- _ACTION ITEM_
When you output the entries, begin with the first line and end with the line containing "positive tick, both", keeping each line exactly as it is.

═════ WORKING DATA ═════

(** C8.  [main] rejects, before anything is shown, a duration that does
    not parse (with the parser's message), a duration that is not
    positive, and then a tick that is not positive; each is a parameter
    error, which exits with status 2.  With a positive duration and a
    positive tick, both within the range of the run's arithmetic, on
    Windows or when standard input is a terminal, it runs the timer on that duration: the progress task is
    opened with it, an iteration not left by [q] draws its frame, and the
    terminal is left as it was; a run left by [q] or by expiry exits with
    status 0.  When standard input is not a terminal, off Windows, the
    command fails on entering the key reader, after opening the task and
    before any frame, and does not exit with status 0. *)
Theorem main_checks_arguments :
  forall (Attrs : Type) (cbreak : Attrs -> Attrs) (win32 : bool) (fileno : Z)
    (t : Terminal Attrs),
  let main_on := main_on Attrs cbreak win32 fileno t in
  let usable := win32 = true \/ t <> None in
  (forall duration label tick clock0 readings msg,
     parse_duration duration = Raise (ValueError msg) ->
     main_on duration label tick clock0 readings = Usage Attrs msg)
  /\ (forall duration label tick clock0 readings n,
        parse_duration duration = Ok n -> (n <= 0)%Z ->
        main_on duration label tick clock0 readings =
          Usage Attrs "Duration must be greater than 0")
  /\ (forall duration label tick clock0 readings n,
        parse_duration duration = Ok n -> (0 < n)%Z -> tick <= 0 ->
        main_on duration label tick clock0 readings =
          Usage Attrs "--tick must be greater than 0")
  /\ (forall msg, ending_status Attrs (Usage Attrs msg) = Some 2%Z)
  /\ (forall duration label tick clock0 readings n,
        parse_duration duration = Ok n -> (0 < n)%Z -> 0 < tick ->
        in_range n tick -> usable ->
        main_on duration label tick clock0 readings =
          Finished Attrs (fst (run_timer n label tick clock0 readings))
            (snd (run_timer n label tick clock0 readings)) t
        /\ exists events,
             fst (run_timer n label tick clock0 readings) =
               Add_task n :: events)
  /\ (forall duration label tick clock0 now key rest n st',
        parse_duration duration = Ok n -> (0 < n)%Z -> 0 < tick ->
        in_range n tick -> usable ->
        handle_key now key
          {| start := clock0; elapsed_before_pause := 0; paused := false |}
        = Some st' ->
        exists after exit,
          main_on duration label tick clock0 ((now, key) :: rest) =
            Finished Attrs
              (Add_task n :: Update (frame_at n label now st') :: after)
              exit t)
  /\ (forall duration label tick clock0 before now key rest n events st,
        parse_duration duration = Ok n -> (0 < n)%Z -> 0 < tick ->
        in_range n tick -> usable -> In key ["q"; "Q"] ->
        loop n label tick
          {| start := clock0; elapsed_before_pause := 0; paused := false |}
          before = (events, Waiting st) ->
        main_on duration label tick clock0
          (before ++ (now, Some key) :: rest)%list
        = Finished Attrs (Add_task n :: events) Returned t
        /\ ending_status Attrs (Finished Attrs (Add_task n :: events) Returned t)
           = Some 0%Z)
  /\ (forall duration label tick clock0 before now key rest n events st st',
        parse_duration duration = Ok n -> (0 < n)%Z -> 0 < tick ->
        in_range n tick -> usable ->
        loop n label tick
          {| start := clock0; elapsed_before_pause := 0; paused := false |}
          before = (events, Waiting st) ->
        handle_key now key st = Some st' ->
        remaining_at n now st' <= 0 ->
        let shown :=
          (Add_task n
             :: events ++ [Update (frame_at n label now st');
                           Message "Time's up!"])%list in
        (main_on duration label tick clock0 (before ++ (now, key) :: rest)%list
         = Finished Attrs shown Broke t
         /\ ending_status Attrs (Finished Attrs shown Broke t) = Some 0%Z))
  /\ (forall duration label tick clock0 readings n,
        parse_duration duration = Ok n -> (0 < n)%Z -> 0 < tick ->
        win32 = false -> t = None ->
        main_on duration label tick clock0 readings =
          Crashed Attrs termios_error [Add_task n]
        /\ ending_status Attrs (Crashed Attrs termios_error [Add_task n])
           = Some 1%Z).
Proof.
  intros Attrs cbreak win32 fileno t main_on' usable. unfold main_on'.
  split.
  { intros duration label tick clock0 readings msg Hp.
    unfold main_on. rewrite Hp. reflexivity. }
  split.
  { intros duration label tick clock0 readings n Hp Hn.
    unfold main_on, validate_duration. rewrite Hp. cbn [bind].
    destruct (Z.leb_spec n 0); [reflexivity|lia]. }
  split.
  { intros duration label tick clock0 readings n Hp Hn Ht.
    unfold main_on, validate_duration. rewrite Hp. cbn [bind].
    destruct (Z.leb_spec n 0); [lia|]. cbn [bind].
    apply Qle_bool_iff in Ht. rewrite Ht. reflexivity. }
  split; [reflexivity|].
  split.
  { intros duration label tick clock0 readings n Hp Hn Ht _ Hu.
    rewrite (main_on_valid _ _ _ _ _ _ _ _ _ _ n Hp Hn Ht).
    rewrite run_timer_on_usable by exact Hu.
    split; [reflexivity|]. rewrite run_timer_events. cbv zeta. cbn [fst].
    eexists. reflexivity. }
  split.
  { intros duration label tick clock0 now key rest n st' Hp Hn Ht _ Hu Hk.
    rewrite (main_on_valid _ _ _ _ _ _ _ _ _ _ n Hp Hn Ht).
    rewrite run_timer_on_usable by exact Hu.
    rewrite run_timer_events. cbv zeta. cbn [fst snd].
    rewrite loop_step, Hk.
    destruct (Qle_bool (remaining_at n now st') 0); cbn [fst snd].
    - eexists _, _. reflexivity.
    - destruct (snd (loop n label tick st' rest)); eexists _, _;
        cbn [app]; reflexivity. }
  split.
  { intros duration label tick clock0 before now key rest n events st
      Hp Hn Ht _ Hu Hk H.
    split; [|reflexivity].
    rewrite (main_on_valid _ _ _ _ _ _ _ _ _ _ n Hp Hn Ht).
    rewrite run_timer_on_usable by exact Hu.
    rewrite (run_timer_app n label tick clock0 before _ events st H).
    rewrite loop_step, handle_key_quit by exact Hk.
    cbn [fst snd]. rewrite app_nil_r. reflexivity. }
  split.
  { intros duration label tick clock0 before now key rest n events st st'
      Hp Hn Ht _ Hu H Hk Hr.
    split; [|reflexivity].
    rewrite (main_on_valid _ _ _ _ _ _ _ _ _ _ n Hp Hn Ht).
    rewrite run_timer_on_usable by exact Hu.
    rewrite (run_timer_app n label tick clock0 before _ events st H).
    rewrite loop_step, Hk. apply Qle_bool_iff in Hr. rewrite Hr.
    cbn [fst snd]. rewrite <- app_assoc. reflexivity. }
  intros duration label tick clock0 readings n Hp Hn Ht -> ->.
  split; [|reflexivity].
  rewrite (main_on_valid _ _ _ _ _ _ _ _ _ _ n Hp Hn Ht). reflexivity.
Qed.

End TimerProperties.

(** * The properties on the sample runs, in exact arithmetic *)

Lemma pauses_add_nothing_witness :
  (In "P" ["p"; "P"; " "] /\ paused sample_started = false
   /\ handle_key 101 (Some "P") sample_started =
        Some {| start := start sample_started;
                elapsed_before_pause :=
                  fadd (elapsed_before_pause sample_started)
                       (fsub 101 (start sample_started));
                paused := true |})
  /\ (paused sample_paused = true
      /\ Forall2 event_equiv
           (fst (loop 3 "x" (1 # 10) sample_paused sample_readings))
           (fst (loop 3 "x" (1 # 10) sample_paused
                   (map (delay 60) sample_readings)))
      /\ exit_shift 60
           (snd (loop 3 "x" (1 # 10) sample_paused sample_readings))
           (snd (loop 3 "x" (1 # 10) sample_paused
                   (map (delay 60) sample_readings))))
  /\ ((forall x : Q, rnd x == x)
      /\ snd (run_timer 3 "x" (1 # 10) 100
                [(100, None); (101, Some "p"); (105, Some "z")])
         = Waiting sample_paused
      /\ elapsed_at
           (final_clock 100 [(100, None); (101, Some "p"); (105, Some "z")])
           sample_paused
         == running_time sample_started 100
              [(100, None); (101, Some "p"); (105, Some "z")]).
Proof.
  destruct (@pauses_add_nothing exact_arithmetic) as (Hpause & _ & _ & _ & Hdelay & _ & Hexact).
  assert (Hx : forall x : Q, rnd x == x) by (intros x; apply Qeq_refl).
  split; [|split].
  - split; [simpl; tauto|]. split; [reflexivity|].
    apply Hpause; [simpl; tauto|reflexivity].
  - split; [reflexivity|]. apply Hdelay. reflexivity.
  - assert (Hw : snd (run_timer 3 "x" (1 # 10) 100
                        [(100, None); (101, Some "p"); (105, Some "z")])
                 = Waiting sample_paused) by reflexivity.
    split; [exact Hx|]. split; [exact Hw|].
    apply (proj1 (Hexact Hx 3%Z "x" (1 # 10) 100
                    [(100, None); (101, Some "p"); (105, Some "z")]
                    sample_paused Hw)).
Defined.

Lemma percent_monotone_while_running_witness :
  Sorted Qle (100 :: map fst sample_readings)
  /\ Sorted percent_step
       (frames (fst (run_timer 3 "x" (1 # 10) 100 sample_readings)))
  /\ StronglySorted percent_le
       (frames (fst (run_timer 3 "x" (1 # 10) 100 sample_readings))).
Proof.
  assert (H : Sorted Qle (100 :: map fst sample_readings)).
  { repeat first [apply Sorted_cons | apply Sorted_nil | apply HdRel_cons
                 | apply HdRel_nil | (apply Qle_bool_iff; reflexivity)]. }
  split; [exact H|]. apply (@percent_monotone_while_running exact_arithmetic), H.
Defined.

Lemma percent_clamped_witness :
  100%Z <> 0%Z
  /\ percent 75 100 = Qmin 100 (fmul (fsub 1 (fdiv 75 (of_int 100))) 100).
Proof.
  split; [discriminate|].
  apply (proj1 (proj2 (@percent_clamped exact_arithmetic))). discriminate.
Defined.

═════

- _RESULT OF THIS TASK_
(** C8.  [main] rejects, before anything is shown, a duration that does
    not parse (with the parser's message), a duration that is not
    positive, and then a tick that is not positive; each is a parameter
    error, which exits with status 2.  With a positive duration and a
    positive tick, both within the range of the run's arithmetic, on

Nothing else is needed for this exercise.